Aerospace Engineering (AE) Syllabus
GATE 2021 Syllabus
The GATE 2021 syllabus for all the Aerospace Engineering (AE) subjects including GATE 2021 Syllabus has been released.
Candidates by now can check the subject wise engineering GATE syllabus for previous year in the table given below.
Important Note for Candidates: In each of the following subjects the topics have been divided into two categories – Core Topics and Special Topics. The corresponding sections of the question paper will contain 90% of their questions on Core Topics and the remaining 10% on Special Topics
Section 1: Engineering Mathematics
Linear Algebra: Vector algebra, Matrix algebra, systems of linear equations, rank of a matrix, eigenvalues and eigenvectors.
Calculus: Functions of single variable, limits, continuity and differentiable, mean value theorem, chain rule, partial derivatives, maxima and minima, gradient, divergence and curl, directional derivatives. Integration, Line, surface and volume integrals. Theorems of Stokes, Gauss and Green.
Differential Equations: First order linear and nonlinear differential equations, higher order linear ODEs with constant coefficients. Partial differential equations and separation of variables methods.
Section 2: Flight Mechanics
Basics: Atmosphere: Properties, standard atmosphere. Classification of aircraft. Airplane (fixed wing aircraft) configuration and various parts. Pressure altitude; equivalent, calibrated, indicated air speeds; Primary flight instruments: Altimeter, ASI, VSI, Turn-bank indicator. Angle of attack, sideslip; Roll, pitch & yaw controls. Aerodynamic forces and moments.
Airplane performance: Drag polar; takeoff and landing; steady climb & descent; absolute and service ceiling; range and endurance, load factor, turning flight, V-n diagram. Winds: head, tail & cross winds.
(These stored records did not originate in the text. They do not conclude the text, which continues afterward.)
Lemma propagate_intersect_sound (st st' : solver) (i : nat) (la : list bool)
    (intersect : nat * bool) :
  La !! i = Some la ->
  la !! fst intersect = Some (snd intersect) ->
  holds (domains_of b st) Lb ->
  propagate_intersect b i st intersect = Ok st' ->
  holds (domains_of b st') Lb.
Proof.
  unfold propagate_intersect. intros Hla Hv Hb H. inv_bind H. inv_bind H. inv_ok.
  destruct (Forall2_lookup_l _ _ _ _ _ Hb E) as (lb & Hlb & Hin).
  assert (domains_of b (add_intersect (is_searching_rows st, i, fst intersect)
            (set_domains b (<[fst intersect := x0]> (domains_of b st)) st))
          = <[fst intersect := x0]> (domains_of b st)) as -> by (destruct b; reflexivity).
  eapply holds_insert; [exact Hb|exact Hlb|].
  eapply reduceDomain_keeps; [exact E0|exact Hin|].
  rewrite <- (Hcross _ _ _ _ Hla Hlb). exact Hv.
Qed.

Lemma collapse_sound (st : solver) (i : nat) (kd : list bool)
    (ds : list (list (list bool))) :
  La !! i = Some kd ->
  holds (domains_of b st) Lb ->
  reduceNeighborDomains st kd (domains_of b st) i = Ok ds ->
  holds ds Lb.
Proof.
  intros Hla Hb H. apply reduceNeighborDomains_lookup in H.
  destruct H as [Hlen Hl]. unfold holds.
  apply Forall2_same_length_lookup. split.
  - rewrite Hlen. now apply Forall2_length in Hb.
  - intros p d' lb Hd' Hlb.
    destruct (Forall2_lookup_r _ _ _ _ _ Hb Hlb) as (d & Hd & Hin).
    rewrite (Hl p d Hd) in Hd'. injection Hd' as <-.
    destruct (prunes st kd i p d) eqn:Ep; [|exact Hin].
    apply list_elem_of_filter. split; [|exact Hin].
    rewrite <- (Hcross _ _ _ _ Hla Hlb).
    unfold prunes in Ep. apply andb_true_iff in Ep. destruct Ep as [Ep _].
    apply andb_true_iff in Ep. destruct Ep as [Ep _].
    now apply bool_decide_eq_true in Ep.
Qed.

Lemma reduce_line_sound (st st' : solver) (i : nat) :
  holds (domains_of a st) La /\ holds (domains_of b st) Lb ->
  reduce_line a a b st i = Ok st' ->
  holds (domains_of a st') La /\ holds (domains_of b st') Lb.
Proof.
  intros [Ha Hb] H.
  pose proof (reduce_line_pass _ _ _ _ _ _ H) as [_ (_ & Hd & _)].
  split; [now rewrite (Hd a Hab)|]. clear Hd.
  unfold reduce_line in H.
  destruct (bool_decide (i ∈ known_of a st)); [now inv_ok|].
  inv_bind H. inv_bind H. inv_bind H. inv_bind H. inv_ok.
  destruct (Forall2_lookup_l _ _ _ _ _ Ha E) as (la & Hla & Hin).
  assert (Hmid : holds (domains_of b x0) Lb /\ domains_of a x0 = domains_of a st).
  { destruct (Nat.eqb_spec (length x) 1) as [Hlen|Hlen]; [|now inv_ok].
    inv_bind E0. inv_bind E0. inv_ok.
    destruct (length_1_singleton x Hlen) as [c ->].
    apply list_elem_of_singleton in Hin. subst la.
    match goal with
    | Hc : [c] !! 0%nat = Some _ |- _ => simpl in Hc; injection Hc as <-
    end.
    split.
    - match goal with
      | |- holds (domains_of b (add_known a i (set_domains b ?ds st))) Lb =>
          assert (domains_of b (add_known a i (set_domains b ds st)) = ds) as ->
            by (destruct a, b; reflexivity)
      end.
      eapply collapse_sound; eassumption.
    - destruct a, b; try reflexivity; congruence. }
  destruct Hmid as [Hb0 Ha0]. rewrite Ha0, E in E1. injection E1 as <-.
  pose proof (getDomainIntersects_agree _ _ _ _ E2) as Hagree.
  revert H. apply (for_each_inv (fun s => holds (domains_of b s) Lb)); [|exact Hb0].
  intros s it s' Hit Hs Hstep.
  eapply propagate_intersect_sound; [exact Hla| |exact Hs|exact Hstep].
  specialize (Hagree it Hit). rewrite Forall_forall in Hagree. now apply Hagree.
Qed.

Lemma reduceDomains_sound (st st' : solver) :
  holds (domains_of a st) La /\ holds (domains_of b st) Lb ->
  reduceDomains a a b st = Ok st' ->
  holds (domains_of a st') La /\ holds (domains_of b st') Lb.
Proof.
  unfold reduceDomains. intros Hh.
  apply (for_each_inv (fun s => holds (domains_of a s) La /\ holds (domains_of b s) Lb));
    [|exact Hh].
  intros s i s' _ Hs Hb. eapply reduce_line_sound; eassumption.
Qed.

End Soundness.

Lemma crossing_sym (R C : list (list bool)) :
  crossing R C ->
  forall i p la lb, C !! i = Some la -> R !! p = Some lb -> la !! p = lb !! i.
Proof. intros H i p la lb Hla Hlb. symmetry. eapply H; eassumption. Qed.

Lemma solve_round_sound (size : nat) (R C : list (list bool)) (st st' : solver) :
  crossing R C ->
  holds (row_domains st) R /\ holds (col_domains st) C ->
  solve_round size st = Ok st' ->
  holds (row_domains st') R /\ holds (col_domains st') C.
Proof.
  unfold solve_round. intros Hx Hh H. inv_bind H.
  apply (reduceDomains_sound Rows Cols R C ltac:(discriminate) Hx) in E;
    [|exact Hh].
  destruct (negb (set_len (known_rows (flip x)) =? size)%nat); [|now inv_ok].
  inv_bind H. inv_ok.
  apply (reduceDomains_sound Cols Rows C R ltac:(discriminate) (crossing_sym R C Hx))
    in E0; [|simpl in *; tauto].
  simpl in *. tauto.
Qed.

Lemma solve_loop_sound (size fuel : nat) (R C : list (list bool)) :
  crossing R C ->
  forall st st',
    holds (row_domains st) R /\ holds (col_domains st) C ->
    solve_loop size fuel st = Ok st' ->
    holds (row_domains st') R /\ holds (col_domains st') C.
Proof.
  intros Hx. induction fuel as [|fuel IH]; intros st st' Hh H; simpl in H;
    [discriminate|].
  destruct (searching size st); [|now inv_ok].
  inv_bind H. eapply IH; [|exact H].
  eapply solve_round_sound; eassumption.
Qed.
Static stability: Stability & control derivatives; longitudinal stick fixed & free stability; horizontal tail position and size; directional stability, vertical tail position and size; lateral stability. Wing dihedral, sweep & position; hinge moments, stick forces.
Section 3: Space Dynamics
Central force motion, determination of trajectory and orbital period in simple cases. Kepler’s laws; escape velocity.
Section 4: Aerodynamics
Basic Fluid Mechanics: Conservation laws: Mass, momentum and energy (Integral and differential form); Dimensional analysis and dynamic similarity; Potential flow theory: sources, sinks, doublets, line vortex and their superposition. Elementary ideas of viscous flows including boundary layers.
Airfoils and wings: Airfoil nomenclature; Aerodynamic coefficients: lift, drag and moment; Kutta-Joukoswki theorem; Thin airfoil theory, Kutta condition, starting vortex; Finite wing theory: Induced drag, Prandtl lifting line theory; Critical and drag divergence Mach number.
Compressible Flows: Basic concepts of compressibility, One-dimensional compressible flows, Isentropic flows, Fanno flow, Rayleigh flow; Normal and oblique shocks, Prandtl-Meyer flow; Flow through nozzles and diffusers.
Section 5: Structures
Strength of Materials: Stress and strain: Three-dimensional transformations, Mohr’s circle, principal stresses, Three-dimensional Hooke’s law, Plane stress and strain.
Failure theories: Maximum stress, Tresca and von Mises. Strain energy. Castigliano’s principles. Statically determinate and indeterminate trusses and beams. Elastic flexural buckling of columns.
Flight vehicle structures: Characteristics of aircraft structures and materials. Torsion, bending and shear of thin-walled sections. Loads on aircraft.
Structural Dynamics: Free and forced vibrations of undamped and damped SDOF systems. Free vibrations of undamped 2-DOF systems.
Section 6: Propulsion
Basics: Thermodynamics, boundary layers, heat transfer, combustion and thermochemistry.
Aerothermo dynamics of aircraft engines: Thrust, efficiency, range. Brayton cycle. Engine performance: ramjet, turbojet, turbofan, turboprop and turboshaft engines. Afterburners.
Turbomachinery: Axial compressors: Angular momentum, work and compression, characteristic performance of a single axial compressor stage, efficiency of the compressor and degree of reaction, multi-staging. Centrifugal compressor: Stage dynamics, inducer, impeller and diffuser. Axial turbines: Stage performance.
Rockets: Thrust equation and specific impulse, rocket performance. Multi-staging. Chemical rockets. Performance of solid and liquid propellant rockets.